Para  Bouazza Benachir, Doutor de Estado em Letras e Ciências Humanas na Universidade de Paris-1-Panthéon-Sorbonne: “A leitura deste opus areal do escritor e pensador tunisiano Mohamed Zinelabidine pressupõe, através do seu Ante-scriptum, dos seus sete Epitres e do seu Post-scriptum, o desmantelamento da manta de chumbo que paira sobre as ciências humanas e sociais, e de fazer incursões nos preconceitos que este manto veicula, para aceder à presença do "impensado" ou do indivisível em particular nestas ciências, na versão magrebina ou árabe-muçulmana, falando delas de diferentes maneiras. Filosoficamente, esteticamente e socio politicamente, este livro tem um alcance maior do que o atual, porque abre portas para práticas epistémicas baseadas numa geopolítica criativa do conhecimento, liberta do peso de horizontes heurísticos bloqueados ou importados. Uma das formas de Zinelabidine falar disto é a pluriversalização da Tunísia, pensada e vivida como um ‘espírito’, ‘Zeitgeist’ (o espírito do tempo), ‘presença no mundo’, etc., a ser (im)pensado. Este aspecto ‘pluriversal’ ou este ‘espírito’ ou a tunisianidade como 'presença no mundo' não nos parece ser abordado, em termos de ideias, pela intelectualidade do baixo mediterrâneo, por exemplo, interessada na antropologia filosófica, na epistemologia ‘descolonial’, na estética, na ética-política, percebidas e mobilizadas por Zinelabidine de um ponto de vista holístico acêntrico.”

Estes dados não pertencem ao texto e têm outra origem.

#[global] Instance value_eq_dec : EqDecision value.
Proof. solve_decision. Defined.

(** JavaScript truthiness: [undefined] and [null] are falsy, the non-empty
    strings ['X'] and ['O'] are truthy. *)
Definition truthy (v : value) : bool :=
  match v with
  | Str _ => true
  | Undefined | Null => false
  end.

(** [v === w] on these values. *)
Definition strict_eq (v w : value) : bool := bool_decide (v = w).

Module Js.

(** An array object.  [elems] are the slots [0 .. length-1]; [None] is a
    hole (a slot that was never written).  [props] are the properties under
    integer keys that are not array indices (negative ones, and those from
    [2^32 - 1] on): writing to such a key neither touches a slot nor
    changes [length]. *)
Record array : Type := Array {
  elems : list (option value);
  props : gmap Z value
}.

(** The keys that address a slot: [0 <= i < 2^32 - 1]. *)
Definition is_index (i : Z) : bool := bool_decide (0 <= i < 4294967295).

(** [a[i]]: a hole, a slot past the end and an absent property all read
    as [undefined]. *)
Definition get (a : array) (i : Z) : value :=
  if is_index i then
    match elems a !! Z.to_nat i with
    | Some (Some v) => v
    | Some None | None => Undefined
    end
  else default Undefined (props a !! i).

(** [a[i] = v]: inside the array the slot is overwritten; past its end the
    array grows to length [i + 1], the slots in between being holes; a key
    that is not an index becomes a property. *)
Definition set (a : array) (i : Z) (v : value) : array :=
  if is_index i then
    if bool_decide (Z.to_nat i < length (elems a))%nat then
      Array (<[Z.to_nat i := Some v]> (elems a)) (props a)
    else
      Array (elems a
               ++ replicate (Z.to_nat i - length (elems a)) None
               ++ [Some v])
            (props a)
  else Array (elems a) (<[i := v]> (props a)).

(** [a.slice()]: a copy of the slots, holes included; properties that are
    not slots are not copied. *)
Definition slice (a : array) : array := Array (elems a) ∅.

(** [Array(n).fill(v)]. *)
Definition fill (n : nat) (v : value) : array := Array (replicate n (Some v)) ∅.

(** [a.every(p)]: the callback is not called on holes. *)
Definition every (p : value → bool) (a : array) : bool :=
  forallb (λ s, match s with Some v => p v | None => true end) (elems a).

End Js.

As suas obras foram analisadas e elogiadas em numerosas universidades de todo o mundo pela sua audácia, veracidade e ressonância singular. O presente livro não foge ao espírito dos anteriores, com o objetivo de exprimir um pensamento complexo, mesmo labiríntico, por vezes confuso, emaranhado e enredado pelo percurso da cultura que lhe está subjacente, com vista a uma análise hermenêutica e maiêutica dos contextos geopolíticos, sociológicos, poéticos, cenestésicos, genéticos e filosóficos adjacentes. Para o autor, o Ocidente nunca deve esquecer que a tunisianidade deixou a sua marca na história universal, desde o que Cartago(s) e Cartagena(s) ofereceu ao mundo[2]. Basta olhar para o mapa ou apreciar "Didon e Enée", uma obra-prima da música barroca que dá um testemunho indelével sobre Cartago. Mas antes de Cartago, durante milhares de anos, houve os Aterianos de Nefta, durante 100.000 anos de história, os "Moustériens et l’Hermaion d’El Guettar", durante 40.000 anos, atualmente em exposição no Museu Nacional do Bardo, e também os Capsianos, para chegar a “Qart-Hadasht”, a "Nova Cidade" em fenício, cujo nome e ramificações são perenes em muitos continentes do mundo.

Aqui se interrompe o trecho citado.